Mientras conducía, todo parecía muy silencioso en el coche. No veía nada por el espejo retrovisor debido a todas nuestras cosas.

“¿Trajiste una sudadera en junio?”, me preguntó Jonny. Me tuve que reír.

Antes de montar nuestras motocicletas de Nueva York a Alaska, Jonny me había convencido de que no llevara una sudadera porque no la necesitaría. ¿Quién no se lleva un abrigo a Alaska?

Así, tuve que comprar uno en Edmonton, Alberta.

“Me gusta llevar cosas conmigo para tenerlas. Probablemente hubiera traído toda nuestra casa si hubiera podido ubicarla en el auto”, le dije.

Nos detuvimos en un campamento en Beit Hillel cerca de la Reserva Natural Snir Hatsbani y armamos nuestra 27 carpa anual.

Reserva Snir Hatzbani en la Galilea. Foto: Diana Bletter

Instalé nuestros colchones nuevos para que ya no nos sintamos como si estuviéramos durmiendo en una cama de clavos.

El marido de la autora hirviendo agua para el té. Foto: Diana Bletter

Entonces decidimos ir al arroyo a nadar. Jonny puso nuestras brochetas de cordero en una bolsa térmica debajo de las botellas de agua y hielo seco pero la bolsa no se cerró.

“¿Estás convencido de que será seguro?”, le pregunté pensando en los osos y alces que siempre teníamos que considerar en nuestro viaje a Alaska.

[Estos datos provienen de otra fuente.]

(* ===== verification/Bus.v ===== *)
(** * The memory bus ([emu/core/bus.hpp], [emu/core/bus.cpp])

    A [Bus] routes each address, through the table [lookup], to one of at most
    [TABSIZ] areas; an area has a reader and a writer.  The C++ tables hold
    [std::function] closures.  Here they hold values of a type [H] that names
    the closures the program creates; the component that owns the closures
    interprets them ([Emulator] for the two buses of the machine). *)

From S2P Require Import Prelude HeapArray.
Open Scope Z_scope.

Definition TABSIZ : Z := 16.

Record Bus (H : Type) := mkBus {
  lookup : HeapArray;
  readtab : list (option H);    (** [None] is an empty [std::function] *)
  writetab : list (option H);
  assigned : list bool;
}.
Arguments mkBus {H}.
Arguments lookup {H}.
Arguments readtab {H}.
Arguments writetab {H}.
Arguments assigned {H}.

Section Bus.
Context {H : Type}.
Implicit Types (b : Bus H) (h rd wr : H).

(** ** Operations *)

(** [Bus()]: no lookup table, empty functions. *)
Definition default_bus : Bus H :=
  mkBus empty_array (replicate 16 None) (replicate 16 None) (replicate 16 false).

(** [Bus::reset]; [fr] is the content of the new allocation. *)
Definition reset (fr : Z -> Z) (newsize : Z) b : Bus H :=
  mkBus (HeapArray.reset fr newsize) (readtab b) (writetab b) (replicate 16 false).

(** [explicit Bus(const uint32 size)] *)
Definition new_bus (fr : Z -> Z) (size : Z) : Bus H := reset fr size default_bus.

(** The element [i] of one of the C arrays of the bus. *)
Definition tab_get {A} (t : list A) (i : Z) : Res A :=
  if i <? 0 then Err OutOfBounds
  else match t !! Z.to_nat i with Some x => Ok x | None => Err OutOfBounds end.

(** The search loop of [Bus::map]: [while (assigned[id]) if (++id > TABSIZ) ...];
    [None] is the return after the error message. *)
Fixpoint search_id (fuel : nat) (asg : list bool) (id : Z) : Res (option Z) :=
  match fuel with
  | O => Err OutOfFuel
  | S n =>
      let? taken := tab_get asg id in
      if taken then
        if TABSIZ <? id + 1 then Ok None else search_id n asg (id + 1)
      else Ok (Some id)
  end.

(** [Bus::map] *)
Definition map b (start end_ : Z) rd wr : Res (Bus H) :=
  let? found := search_id 18 (assigned b) 0 in
  match found with
  | None => Ok b
  | Some id =>
      let? lk := fill (lookup b) start end_ id in
      Ok (mkBus lk (<[Z.to_nat id := Some rd]> (readtab b))
                   (<[Z.to_nat id := Some wr]> (writetab b))
                   (<[Z.to_nat id := true]> (assigned b)))
  end.

(** [Bus::remap]; a refused call returns the bus unchanged. *)
Definition remap b (start end_ : Z) rd wr : Res (Bus H) :=
  let? id := get (lookup b) start in
  let? before := (if start =? 0 then Ok false
                  else let? p := get (lookup b) (start - 1) in Ok (p =? id)) in
  if before : bool then Ok b
  else
    let? last := get (lookup b) (end_ - 1) in
    if negb (last =? id) then Ok b
    else
      let? _ := tab_get (readtab b) id in
      Ok (mkBus (lookup b) (<[Z.to_nat id := Some rd]> (readtab b))
                           (<[Z.to_nat id := Some wr]> (writetab b)) (assigned b)).

(** [Bus::operator=(Bus &&b)] and the move constructor: [HeapArray] has no move
    assignment, so that the lookup table is copied; [fr] is its new allocation. *)
Definition move_assign (fr : Z -> Z) b : Res (Bus H) :=
  let? lk := assign fr (lookup b) in
  Ok (mkBus lk (readtab b) (writetab b) (assigned b)).

(** The closures that [Bus::read] and [Bus::write] call for an address. *)
Definition route (tab : list (option H)) b (addr : Z) : Res H :=
  let? id := get (lookup b) addr in
  let? f := tab_get tab id in
  match f with Some h => Ok h | None => Err BadFunctionCall end.

Definition reader b (addr : Z) : Res H := route (readtab b) b addr.
Definition writer b (addr : Z) : Res H := route (writetab b) b addr.

Definition size b : Z := HeapArray.size (lookup b).

(** ** Lemmas *)

(** The tables have their declared size. *)
Definition wf b : Prop :=
  length (readtab b) = 16%nat /\ length (writetab b) = 16%nat /\ length (assigned b) = 16%nat.

(** The address belongs to an area that was mapped. *)
Definition mapped b (addr : Z) : Prop :=
  0 <= addr < size b /\ tab_get (assigned b) (cell (lookup b) addr) = Ok true.

(** [id] is the lowest area number not yet assigned. *)
Definition first_free b (id : Z) : Prop :=
  tab_get (assigned b) id = Ok false /\ forall j, 0 <= j < id -> tab_get (assigned b) j = Ok true.

Lemma tab_get_bounds {A} (t : list A) i x :
  tab_get t i = Ok x -> 0 <= i < Z.of_nat (length t).
Proof.
  unfold tab_get. destruct (Z.ltb_spec i 0); [done |].
  destruct (t !! Z.to_nat i) eqn:E; [| done]. apply lookup_lt_Some in E. lia.
Qed.

Lemma tab_get_insert {A} (t : list A) i x j :
  0 <= i < Z.of_nat (length t) ->
  tab_get (<[Z.to_nat i := x]> t) j = if j =? i then Ok x else tab_get t j.
Proof.
  intros Hi. unfold tab_get. destruct (Z.eqb_spec j i) as [-> | Hne].
  - zdecide_false (i <? 0). by rewrite list_lookup_insert_eq by lia.
  - destruct (Z.ltb_spec j 0); [done |]. by rewrite list_lookup_insert_ne by lia.
Qed.

Lemma search_id_free fuel asg i id :
  0 <= i <= id -> id <= TABSIZ -> id - i < Z.of_nat fuel ->
  tab_get asg id = Ok false -> (forall j, i <= j < id -> tab_get asg j = Ok true) ->
  search_id fuel asg i = Ok (Some id).
Proof.
  unfold TABSIZ. revert i. induction fuel as [| n IH]; intros i Hi Hid Hf Hfree Htaken; [lia |].
  simpl. destruct (decide (i = id)) as [-> | Hne]; [by rewrite Hfree |].
  rewrite Htaken by lia. simpl. unfold TABSIZ. zdecide_false (16 <? i + 1).
  apply IH; [lia | lia | lia | done |]. intros j Hj. apply Htaken. lia.
Qed.

Lemma search_id_full fuel asg i :
  0 <= i <= TABSIZ -> TABSIZ - i < Z.of_nat fuel -> length asg = 16%nat ->
  (forall j, i <= j < TABSIZ -> tab_get asg j = Ok true) ->
  search_id fuel asg i = Err OutOfBounds.
Proof.
  unfold TABSIZ. revert i. induction fuel as [| n IH]; intros i Hi Hf Hlen Htaken; [lia |].
  simpl. destruct (decide (i = 16)) as [-> | Hne].
  - unfold tab_get. simpl. by rewrite lookup_ge_None_2 by lia.
  - rewrite Htaken by lia. simpl. unfold TABSIZ. zdecide_false (16 <? i + 1).
    apply IH; [lia | lia | done |]. intros j Hj. apply Htaken. lia.
Qed.

(** What a mapping does when an area number is free. *)
Lemma map_result b id start end_ rd wr :
  wf b -> first_free b id -> 0 <= start <= end_ -> end_ <= size b ->
  exists lk,
    map b start end_ rd wr =
      Ok (mkBus lk (<[Z.to_nat id := Some rd]> (readtab b))
                   (<[Z.to_nat id := Some wr]> (writetab b))
                   (<[Z.to_nat id := true]> (assigned b))) /\
    len lk = size b /\
    (forall j, cell lk j = if (start <=? j) && (j <? end_) then id else cell (lookup b) j).
Proof.
  intros (Hr & Hw & Ha) (Hfree & Htaken) Hse He.
  pose proof (tab_get_bounds _ _ _ Hfree) as Hid.
  unfold map. rewrite (search_id_free 18 (assigned b) 0 id); [| unfold TABSIZ; lia .. | done | done].
  simpl. destruct (fill_in_range (lookup b) start end_ id) as (lk & E & Hlen & Hc); [lia | done |].
  rewrite E. simpl. exists lk. done.
Qed.

Lemma map_full b start end_ rd wr :
  wf b -> (forall j, 0 <= j < TABSIZ -> tab_get (assigned b) j = Ok true) ->
  map b start end_ rd wr = Err OutOfBounds.
Proof.
  intros (_ & _ & Ha) Ht. unfold map.
  by rewrite (search_id_full 18 (assigned b) 0) by (unfold TABSIZ; lia || done).
Qed.

(** A mapping routes its own range to the new closures, and keeps every other
    mapped address where it was. *)
Lemma map_routes b b' id start end_ rd wr :
  wf b -> first_free b id -> 0 <= start <= end_ -> end_ <= size b ->
  map b start end_ rd wr = Ok b' ->
  wf b' /\ size b' = size b /\
  (forall a, start <= a < end_ -> reader b' a = Ok rd /\ writer b' a = Ok wr /\ mapped b' a) /\
  (forall a, mapped b a -> ~ (start <= a < end_) ->
     reader b' a = reader b a /\ writer b' a = writer b a /\ mapped b' a).
Proof.
  intros Hwf Hfree Hse He Hmap.
  destruct (map_result b id start end_ rd wr) as (lk & E & Hlen & Hc); try done.
  rewrite E in Hmap. injection Hmap as <-.
  destruct Hwf as (Hr & Hw & Ha). destruct Hfree as (Hfree & Htaken).
  pose proof (tab_get_bounds _ _ _ Hfree) as Hid.
  split_and!; [unfold wf; simpl; by rewrite !length_insert | done | |].
  - intros a Hra. unfold reader, writer, route, mapped, size in *. simpl.
    rewrite get_in by lia. rewrite Hc. zdecide_true (start <=? a). zdecide_true (a <? end_).
    simpl. rewrite !tab_get_insert by lia. rewrite Z.eqb_refl.
    split_and!; [done | done | unfold HeapArray.size; lia | unfold HeapArray.size; lia | done].
  - intros a (Ha1 & Ha2) Hna. unfold reader, writer, route, mapped, size in *. simpl.
    rewrite !get_in by (unfold HeapArray.size in *; lia). simpl. rewrite Hc.
    replace ((start <=? a) && (a <? end_)) with false by (symmetry; zcases).
    assert (cell (lookup b) a <> id) by (intros Heq; rewrite Heq in Ha2; congruence).
    rewrite !tab_get_insert by lia. zdecide_false (cell (lookup b) a =? id).
    split_and!; [done | done | unfold HeapArray.size in *; lia | unfold HeapArray.size in *; lia | done].
Qed.

(** *** Mapping areas one after the other *)

(** The first [n] area numbers are in use. *)
Definition areas b (n : Z) : Prop :=
  wf b /\ forall j, 0 <= j < TABSIZ -> tab_get (assigned b) j = Ok (j <? n).

Lemma areas_new fr sz : areas (new_bus fr sz) 0 /\ size (new_bus fr sz) = sz /\
  forall a, cell (lookup (new_bus fr sz)) a = fr a.
Proof.
  unfold areas, wf. cbn [new_bus reset default_bus readtab writetab assigned lookup].
  split_and!; try done. intros j Hj. unfold tab_get, TABSIZ in *. zdecide_false (j <? 0).
  by rewrite lookup_replicate_2 by lia.
Qed.

Lemma areas_free b n : areas b n -> 0 <= n < TABSIZ -> first_free b n.
Proof.
  intros [_ Ha] Hn. split.
  - rewrite Ha by done. f_equal. lia.
  - intros j Hj. rewrite Ha by lia. f_equal. lia.
Qed.

Lemma map_next b n start end_ rd wr :
  areas b n -> 0 <= n < TABSIZ -> 0 <= start <= end_ -> end_ <= size b ->
  exists b', map b start end_ rd wr = Ok b' /\ areas b' (n + 1) /\ size b' = size b /\
    (forall a, cell (lookup b') a = if (start <=? a) && (a <? end_) then n else cell (lookup b) a) /\
    (forall a, start <= a < end_ -> reader b' a = Ok rd /\ writer b' a = Ok wr /\ mapped b' a) /\
    (forall a, mapped b a -> ~ (start <= a < end_) ->
       reader b' a = reader b a /\ writer b' a = writer b a /\ mapped b' a).
Proof.
  intros Ha Hn Hse He. pose proof (areas_free b n Ha Hn) as Hf. destruct Ha as [Hwf Ha].
  destruct (map_result b n start end_ rd wr Hwf Hf Hse He) as (lk & E & Hlen & Hc).
  eexists. split; [exact E |].
  destruct (map_routes b _ n start end_ rd wr Hwf Hf Hse He E) as (Hwf' & Hs & Hin & Hout).
  split_and!; try done. split; [done |]. intros j Hj. cbn [assigned].
  destruct Hwf as (_ & _ & Hl). rewrite tab_get_insert by (rewrite Hl; unfold TABSIZ in *; lia).
  rewrite Ha by done. zcases.
Qed.

(** What [remap] does to an area it accepts, and to one it refuses. *)
Lemma remap_accepts b id start end_ rd wr :
  wf b -> 0 < start < end_ -> end_ <= size b -> 0 <= id < TABSIZ ->
  (forall a, start <= a < end_ -> cell (lookup b) a = id) -> cell (lookup b) (start - 1) <> id ->
  exists b', remap b start end_ rd wr = Ok b' /\ wf b' /\ size b' = size b /\
    lookup b' = lookup b /\ assigned b' = assigned b /\
    (forall a, 0 <= a < size b -> cell (lookup b) a = id -> reader b' a = Ok rd /\ writer b' a = Ok wr) /\
    (forall a, 0 <= a < size b -> cell (lookup b) a <> id ->
       reader b' a = reader b a /\ writer b' a = writer b a).
Proof.
  intros (Hr & Hw & Ha) Hse He Hid Hin Hbefore. unfold TABSIZ in Hid. unfold size, HeapArray.size in *.
  unfold remap. rewrite !get_in by lia. rewrite (Hin start), (Hin (end_ - 1)) by lia. cbn [rbind].
  zdecide_false (start =? 0). cbn [rbind]. zdecide_false (cell (lookup b) (start - 1) =? id).
  rewrite Z.eqb_refl. cbn [negb].
  assert (E : exists x, tab_get (readtab b) id = Ok x).
  { unfold tab_get. zdecide_false (id <? 0).
    destruct (lookup_lt_is_Some_2 (readtab b) (Z.to_nat id)) as [x ->]; [lia |]. by exists x. }
  destruct E as [x ->]. cbn [rbind]. eexists. split; [done |].
  unfold wf, reader, writer, route. simpl. rewrite !length_insert.
  split_and!; try done; intros a Hra Hca; rewrite !get_in by lia; cbn [rbind];
    rewrite !tab_get_insert by lia.
  - by rewrite Hca, Z.eqb_refl.
  - by zdecide_false (cell (lookup b) a =? id).
Qed.

Lemma remap_refuses b start end_ rd wr :
  0 < start < end_ -> end_ <= size b ->
  cell (lookup b) (start - 1) = cell (lookup b) start -> remap b start end_ rd wr = Ok b.
Proof.
  intros Hse He Hb. unfold size, HeapArray.size in *. unfold remap. rewrite !get_in by lia. cbn [rbind].
  zdecide_false (start =? 0). cbn [rbind]. rewrite Hb, Z.eqb_refl. done.
Qed.
(** A moved bus routes as the original did. *)
Lemma move_routes fr b : 0 <= size b ->
  exists b', move_assign fr b = Ok b' /\ size b' = size b /\
    forall a, reader b' a = reader b a /\ writer b' a = writer b a.
Proof.
  unfold size, HeapArray.size. intros Hs. destruct (assign_copies fr (lookup b) Hs) as (lk & E & Hl & Hc).
  unfold move_assign. rewrite E. cbn [rbind]. eexists. split; [reflexivity |]. split; [exact Hl |].
  intros a. unfold reader, writer, route. cbn [lookup readtab writetab].
  destruct (decide (0 <= a < len (lookup b))).
  - rewrite !get_in by lia. by rewrite Hc.
  - by rewrite !get_out by lia.
Qed.
End Bus.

“¿Quién va a venir aquí? ¿Un gato?”, preguntó Jonny.  “Y si es así, tiene que ser levantador de pesas para alzar os litros de agua?”, agregó.

El esposo de la autora avivando las brasas con un “nafnaf”. Foto: Diana Bletter

Seguimos un camino a lo largo del arroyo Snir, el afluente más largo del río Jordán.

La corriente de agua fluye junto a imponentes eucaliptos, robles y ficus con increíbles sistemas de raíces que parecen esculturas.

Jonny se sentó en las rocas en la orilla mientras yo entraba. El agua estaba fría como un cubo de hielo.

El área era tan verde y exuberante que ya no estaba en Suiza sino en una jungla en Papua Nueva Guinea.

Eso es lo que pasa con acampar. Durante unas horas, la vida se concentra porque no se trata de qué hacer, se trata más bien de cómo ser.

Vi el sol hundirse detrás de las colinas de Galilea. Y escuché el correr del agua sobre las rocas.

Por la noche, acostada en la tienda, miré hacia arriba a través de la red y luego a través de las hojas de los robles, y allí, justo encima, estaba la luna brillando sobre mí con una mirada ridículamente feliz en su rostro que reflejaba perfectamente mi propia cara.